Data extracted from a collection:

(** *** Inbound signatures *)

Context `{Crypto}.

Definition secretToString (v : value) : string :=
  match v with VStr s => s | VNil => "" | _ => sprint v end.

Definition is_kv_secret (secret : string) : bool := HasPrefix secret "{@kv." && HasSuffix secret "}".

Definition resolveHMACSecret (p : Processor) (secret : string) : M (option string) :=
  if is_kv_secret secret then
    match p_kvContext p with
    | None => mret None
    | Some kv =>
        val ← FieldWithContext kv (inner secret) ∅ None None;
        mret match val with
             | None => None
             | Some v => let s := secretToString v in if String.eqb s "" then None else Some s
             end
    end
  else mret (if String.eqb secret "" then None else Some secret).

Definition check_rule (p : Processor) (cfg : HMACConfig) (body : string) (headers : gmap string string)
    : M hmac_result :=
  secret ← resolveHMACSecret p (hm_Secret cfg);
  match secret with
  | None => mret hmacError
  | Some secret => now ← lift_world time_Now; mret (verifyHMAC cfg secret body headers now)
  end.

Fixpoint check_loop (p : Processor) (body : string) (headers : gmap string string) (required : bool)
    (rules : list Rule) : M (bool * bool) :=
  match rules with
  | [] => mret (required, true)
  | rule :: rest =>
      match (t ← tr_HTTP (r_Trigger rule); ht_HMAC t) with
      | None => check_loop p body headers required rest
      | Some cfg =>
          result ← check_rule p cfg body headers;
          if negb (hmac_result_eqb result hmacValid) then mret (true, false)
          else check_loop p body headers true rest
      end
  end.

(** Whether a signature is required, and whether the request satisfies every
    rule that requires one. *)
Definition CheckHTTPHMAC (p : Processor) (path method body : string) (headers : gmap string string)
    : M (bool * bool) :=
  check_loop p body headers false (findHTTPRules p path method).
End processing.

(** ** Specification *)

(** An outcome is well formed: what fires now carries no hold, every batch holds
    something, and each of its actions carries the key and window of its batch. *)
Record outcome_ok (out : Outcome) : Prop := {
  oo_immediate : Forall undeferred (o_Immediate out);
  oo_batches : Forall (λ b, db_Actions b ≠ [] ∧
    Forall (λ a, a_Defer a = Some (MkDeferSpec (db_Key b) (db_Window b))) (db_Actions b)) (o_Deferred out);
}.

(** The rules of a rule set, in the order in which they are numbered. *)
Definition all_rules (set : KVRuleSet) : list Rule :=
  (concat (map snd (map_to_list (ks_NATS set))) ++
   concat (map snd (map_to_list (hk_Exact (ks_HTTP set)))) ++
   map hp_Rule (hk_Patterns (ks_HTTP set)) ++ ks_Schedule set)%list.

(** A numbering in use: positive numbers up to [seq], no two rules share one;
    zero is for the rules not numbered yet. *)
Definition numbered (seq : Z) (rules : list Rule) : Prop :=
  Forall (λ r, 0 ≤ r_index r ≤ seq)%Z rules ∧
  NoDup (List.filter (λ i, negb (i =? 0)%Z) (map r_index rules)).

(** ** Lemmas *)

Lemma add_results_ok out spec results :
  outcome_ok out → results ≠ [] → Forall undeferred results → outcome_ok (add_results out spec results).
Proof.
  intros [Hi Hb] Hne Hr. destruct spec as [spec|]; split; cbn; try done.
  - apply Forall_app. split; [done|]. repeat constructor; cbn.
    + by destruct results.
    + apply Forall_map, Forall_true. by destruct spec.
  - by apply Forall_app.
Qed.

Section outcomes.
Context `{Env}.

Lemma evaluate_rule_results rule ctx triggerType s :
  match (evaluate_rule rule ctx triggerType s).1 with
  | Some (_, results) => results ≠ [] ∧ Forall undeferred results
  | None => True
  end.
Proof.
  unfold evaluate_rule, lift, getP, mbind, PM_bind. cbn.
  destruct (trigger_allows rule ctx triggerType s) as [[] s1]; cbn; [|done].
  destruct (EvaluateOpt ctx (r_Conditions rule) s1.2) as [[] st2]; cbn; [|done].
  destruct (action_gate rule ctx triggerType (s1.1, st2)) as [[spec|] s3]; cbn; [|done].
  pose proof (processAction_undeferred (p_maxForEachIters s3.1) (r_Action rule) ctx s3.2) as Hu.
  destruct (processAction (p_maxForEachIters s3.1) (r_Action rule) ctx s3.2) as [[[|a l]|e] st4]; cbn; try done.
  split; [done|]. by apply Hu.
Qed.

Lemma evaluate_loop_ok rules ctx triggerType out matched s :
  outcome_ok out → outcome_ok (evaluate_loop rules ctx triggerType out matched s).1.1.
Proof.
  revert out matched s; induction rules as [|rule rules IH]; intros out matched s Hout; [done|].
  cbn [evaluate_loop]. unfold mbind, PM_bind. pose proof (evaluate_rule_results rule ctx triggerType s) as Hr.
  destruct (evaluate_rule rule ctx triggerType s) as [[[spec results]|] s']; cbn in Hr; [|by apply IH].
  apply IH. destruct Hr. by apply add_results_ok.
Qed.
End outcomes.

Lemma filterNATSRules_filter rules f :
  filterNATSRules rules (Some f) =
  List.filter (λ r, match tr_NATS (r_Trigger r) with Some t => f t | None => false end) rules.
Proof.
  unfold filterNATSRules. destruct (Nat.eqb_spec (length (List.filter
    (λ r, match tr_NATS (r_Trigger r) with Some t => f t | None => false end) rules)) (length rules)); [|done].
  symmetry. by apply filterb_length_all.
Qed.

Lemma filter_complement {A} (p q : A → bool) l :
  (∀ x, x ∈ l → q x = negb (p x)) → (List.filter p l ++ List.filter q l)%list ≡ₚ l.
Proof.
  induction l as [|x l IH]; intros Hpq; [done|]. simpl. rewrite (Hpq x) by set_solver.
  assert ((List.filter p l ++ List.filter q l)%list ≡ₚ l) as IH' by (apply IH; set_solver).
  destruct (p x); cbn; [by rewrite IH'|]. by rewrite <- Permutation_middle, IH'.
Qed.

(** *** Numbering *)

Lemma number_list_app seq l k :
  number_list seq (l ++ k) =
    let '(seq1, l') := number_list seq l in let '(seq2, k') := number_list seq1 k in (seq2, (l' ++ k')%list).
Proof.
  revert seq; induction l as [|r l IH]; intros seq; cbn [number_list app]; [by destruct (number_list seq k)|].
  destruct (number_rule seq r) as [seq1 r']. rewrite IH. destruct (number_list seq1 l) as [seq2 l'].
  by destruct (number_list seq2 k).
Qed.

Lemma number_entries_list seq entries :
  (number_entries seq entries).1 = (number_list seq (concat (map snd entries))).1 ∧
  concat (map snd (number_entries seq entries).2) = (number_list seq (concat (map snd entries))).2 ∧
  map fst (number_entries seq entries).2 = map fst entries.
Proof.
  revert seq; induction entries as [|[k rs] entries IH]; intros seq; [done|].
  cbn [number_entries map concat snd fst]. rewrite number_list_app.
  destruct (number_list seq rs) as [seq1 rs']. destruct (IH seq1) as (H1 & H2 & H3).
  destruct (number_entries seq1 entries) as [seq2 entries'].
  destruct (number_list seq1 (concat (map snd entries))) as [seq3 l]. cbn in *.
  split_and!; [done|by f_equal|by f_equal].
Qed.

Lemma number_map_list seq m :
  (number_map seq m).1 = (number_list seq (concat (map snd (map_to_list m)))).1 ∧
  concat (map snd (map_to_list (number_map seq m).2)) ≡ₚ (number_list seq (concat (map snd (map_to_list m)))).2.
Proof.
  unfold number_map. destruct (number_entries_list seq (map_to_list m)) as (H1 & H2 & H3).
  destruct (number_entries seq (map_to_list m)) as [seq' entries]. cbn in *. split; [done|].
  rewrite <- H2. rewrite map_to_list_to_map; [done|].
  change (NoDup (map fst entries)). rewrite H3. apply NoDup_fst_map_to_list.
Qed.

Lemma number_patterns_list seq prs :
  (number_patterns seq prs).1 = (number_list seq (map hp_Rule prs)).1 ∧
  map hp_Rule (number_patterns seq prs).2 = (number_list seq (map hp_Rule prs)).2.
Proof.
  revert seq; induction prs as [|[r m] prs IH]; intros seq; [done|]. cbn [number_patterns map hp_Rule number_list].
  destruct (number_rule seq r) as [seq1 r']. destruct (IH seq1) as [H1 H2].
  destruct (number_patterns seq1 prs), (number_list seq1 (map hp_Rule prs)). cbn in *. by subst.
Qed.

(** What numbering a list keeps: numbers given earlier stay, new ones are fresh. *)
Lemma number_list_spec seq rules :
  numbered seq rules → (0 ≤ seq)%Z →
  let '(seq', rules') := number_list seq rules in
  (seq ≤ seq')%Z ∧ length rules' = length rules ∧
  Forall (λ r, 1 ≤ r_index r ≤ seq')%Z rules' ∧ NoDup (map r_index rules') ∧
  Forall2 (λ r r', r_index r ≠ 0%Z → r' = r) rules rules' ∧
  Forall (λ i, (seq < i ≤ seq')%Z ∨ i ∈ map r_index rules) (map r_index rules').
Proof.
  revert seq; induction rules as [|r rules IH]; intros seq [Hr Hnd] Hseq; cbn [number_list].
  { split_and!; try constructor; lia. }
  apply Forall_cons in Hr as [Hr Hrs]. unfold number_rule.
  destruct (Z.eqb_spec (r_index r) 0) as [E|E].
  - assert (numbered (seq + 1) rules) as Hn.
    { split; [eapply Forall_impl; [exact Hrs|]; cbn; lia|]. cbn in Hnd. by rewrite E in Hnd. }
    specialize (IH (seq + 1)%Z Hn ltac:(lia)).
    destruct (number_list (seq + 1) rules) as [seq' rules'].
    destruct IH as (Hs & Hl & Hf & Hd & H2 & Hi). split_and!.
    + lia.
    + simpl. by rewrite Hl.
    + constructor; [cbn; lia|done].
    + cbn. constructor; [|done]. intros Hin. rewrite Forall_forall in Hi.
      destruct (Hi _ Hin) as [?|Hin']; [lia|]. apply list_elem_of_fmap in Hin' as (r0 & Heq & Hin').
      rewrite Forall_forall in Hrs. specialize (Hrs r0 Hin'). cbn in Hrs. lia.
    + constructor; [done|done].
    + cbn. constructor; [left; lia|]. eapply Forall_impl; [exact Hi|]. cbn. intros i [?|?]; [left; lia|right; set_solver].
  - cbn in Hnd. replace (r_index r =? 0)%Z with false in Hnd by lia. cbn in Hnd.
    apply NoDup_cons in Hnd as [Hni Hnd].
    specialize (IH seq (conj Hrs Hnd) Hseq). destruct (number_list seq rules) as [seq' rules'].
    destruct IH as (Hs & Hl & Hf & Hd & H2 & Hi). split_and!.
    + done.
    + simpl. by rewrite Hl.
    + constructor; [lia|done].
    + cbn. constructor; [|done]. intros Hin. rewrite Forall_forall in Hi.
      destruct (Hi _ Hin) as [?|Hin']; [lia|]. apply Hni. apply elem_of_filterb. split; [|done].
      by apply negb_true_iff, Z.eqb_neq.
    + constructor; [done|done].
    + cbn. constructor; [right; set_solver|]. eapply Forall_impl; [exact Hi|]. cbn. intros i [?|?]; [by left|right; set_solver].
Qed.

** Your objective **
Begin at the line above that has "Forall (λ a, a_Defer" and stop after the line that has "destruct (trigger_allows rule", copying each line exactly and adding nothing else.

** The completed task **
    Forall (λ a, a_Defer a = Some (MkDeferSpec (db_Key b) (db_Window b))) (db_Actions b)) (o_Deferred out);
}.

(** The rules of a rule set, in the order in which they are numbered. *)
Definition all_rules (set : KVRuleSet) : list Rule :=
  (concat (map snd (map_to_list (ks_NATS set))) ++
   concat (map snd (map_to_list (hk_Exact (ks_HTTP set)))) ++
   map hp_Rule (hk_Patterns (ks_HTTP set)) ++ ks_Schedule set)%list.

(** A numbering in use: positive numbers up to [seq], no two rules share one;
    zero is for the rules not numbered yet. *)
Definition numbered (seq : Z) (rules : list Rule) : Prop :=
  Forall (λ r, 0 ≤ r_index r ≤ seq)%Z rules ∧
  NoDup (List.filter (λ i, negb (i =? 0)%Z) (map r_index rules)).

(** ** Lemmas *)

Lemma add_results_ok out spec results :
  outcome_ok out → results ≠ [] → Forall undeferred results → outcome_ok (add_results out spec results).
Proof.
  intros [Hi Hb] Hne Hr. destruct spec as [spec|]; split; cbn; try done.
  - apply Forall_app. split; [done|]. repeat constructor; cbn.
    + by destruct results.
    + apply Forall_map, Forall_true. by destruct spec.
  - by apply Forall_app.
Qed.

Section outcomes.
Context `{Env}.

Lemma evaluate_rule_results rule ctx triggerType s :
  match (evaluate_rule rule ctx triggerType s).1 with
  | Some (_, results) => results ≠ [] ∧ Forall undeferred results
  | None => True
  end.
Proof.
  unfold evaluate_rule, lift, getP, mbind, PM_bind. cbn.
  destruct (trigger_allows rule ctx triggerType s) as [[] s1]; cbn; [|done].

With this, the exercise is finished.